— What to do —
Which lines below include the string "None"? Please show each one.

(Information provided begins)

(** The node at the end of a path. *)
Fixpoint at_path (n : node) (p : path) : option node :=
  match p with
  | [] => Some n
  | i :: p' =>
      match contents_of n !! i with
      | Some c => at_path c p'
      | None => None
      end
  end.

(** [e.parent]: [None] for the [BeautifulSoup] object. *)
Definition parent (root : node) (e : elem) : option elem :=
  match fst e with
  | [] => None
  | _ :: _ =>
      let q := removelast (fst e) in
      match at_path root q with
      | Some m => Some (q, m)
      | None => None
      end
  end.

(** [e.next_elements]: everything after [e] in document order, its own
    descendants first. *)
Fixpoint after (p : path) (l : list elem) : list elem :=
  match l with
  | [] => []
  | e :: l' => if decide (fst e = p) then l' else after p l'
  end.

Definition next_elements (root : node) (e : elem) : list elem :=
  after (fst e) (descendants [] root).

(** [e.next_siblings] *)
Definition next_siblings (root : node) (e : elem) : list elem :=
  match fst e with
  | [] => []
  | _ :: _ =>
      let q := removelast (fst e) in
      let i := List.last (fst e) 0%nat in
      match at_path root q with
      | Some m =>
          imap (fun j c => (q ++ [S i + j]%nat, c)) (drop (S i) (contents_of m))
      | None => []
      end
  end.

(** [tag.string] *)
Fixpoint node_string (n : node) : option string :=
  match n with
  | Str _ s => Some s
  | Tag _ _ [c] => node_string c
  | Tag _ _ _ => None
  end.

(** The strings [get_text] collects, in document order. *)
Fixpoint text_strings (n : node) : list string :=
  match n with
  | Str NavigableString s => [s]
  | Str Comment _ => []
  | Tag _ _ cs => flat_map text_strings cs
  end.

(** [tag.text], that is [tag.get_text()] *)
Definition text (n : node) : string := PyStr.join "" (text_strings n).

(** [tag.get_text(strip=True)]: every string is stripped and the empty
    ones are dropped. *)
Definition get_text_strip (n : node) : string :=
  PyStr.join ""
    (List.filter PyStr.truthy (List.map PyStr.strip (text_strings n))).

(** [Tag.__eq__]: same name, same attributes, same contents. *)
Fixpoint node_eqb (a b : node) : bool :=
  match a, b with
  | Str _ s, Str _ t => String.eqb s t
  | Tag na aa ca, Tag nb ab cb =>
      String.eqb na nb && bool_decide (aa = ab)
      && (fix all2 (l : list node) (r : list node) : bool :=
            match l, r with
            | [], [] => true
            | x :: l', y :: r' => node_eqb x y && all2 l' r'
            | _, _ => false
            end) ca cb
  | _, _ => false
  end.

(** *** Searching: [SoupStrainer] *)

(** [SoupStrainer._matches] of an attribute value against a [str]. *)
Definition matches_attr (v : option attr_value) (against : string) : bool :=
  match v with
  | None => negb (PyStr.truthy against)
  | Some (AStr s) => String.eqb s against
  | Some (AList l) =>
      existsb (fun item => String.eqb item against) l
      || String.eqb (PyStr.join " " l) against
  end.

Record strainer : Type := {
  s_name : string;
  s_attrs : list (string * string);
  s_string : option string
}.

Definition matches_string (n : node) (against : string) : bool :=
  match node_string n with
  | None => negb (PyStr.truthy against)
  | Some s => String.eqb s against
  end.

(** [SoupStrainer.search_tag]: the name, then every attribute, then the
    [string] argument when one is given and is not empty. *)
Definition search_tag (st : strainer) (n : node) : bool :=
  match n with
  | Str _ _ => false
  | Tag name attrs _ =>
      String.eqb name (s_name st)
      && forallb (fun kv => matches_attr (attrs !! fst kv) (snd kv)) (s_attrs st)
      && match s_string st with
         | Some s => if PyStr.truthy s then matches_string n s else true
         | None => true
         end
  end.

(Information provided ends)

— Solution below —
      | None => None
(** [e.parent]: [None] for the [BeautifulSoup] object. *)
  | [] => None
      | None => None
      | None => []
  | Tag _ _ _ => None
  | None => negb (PyStr.truthy against)
  | None => negb (PyStr.truthy against)
         | None => true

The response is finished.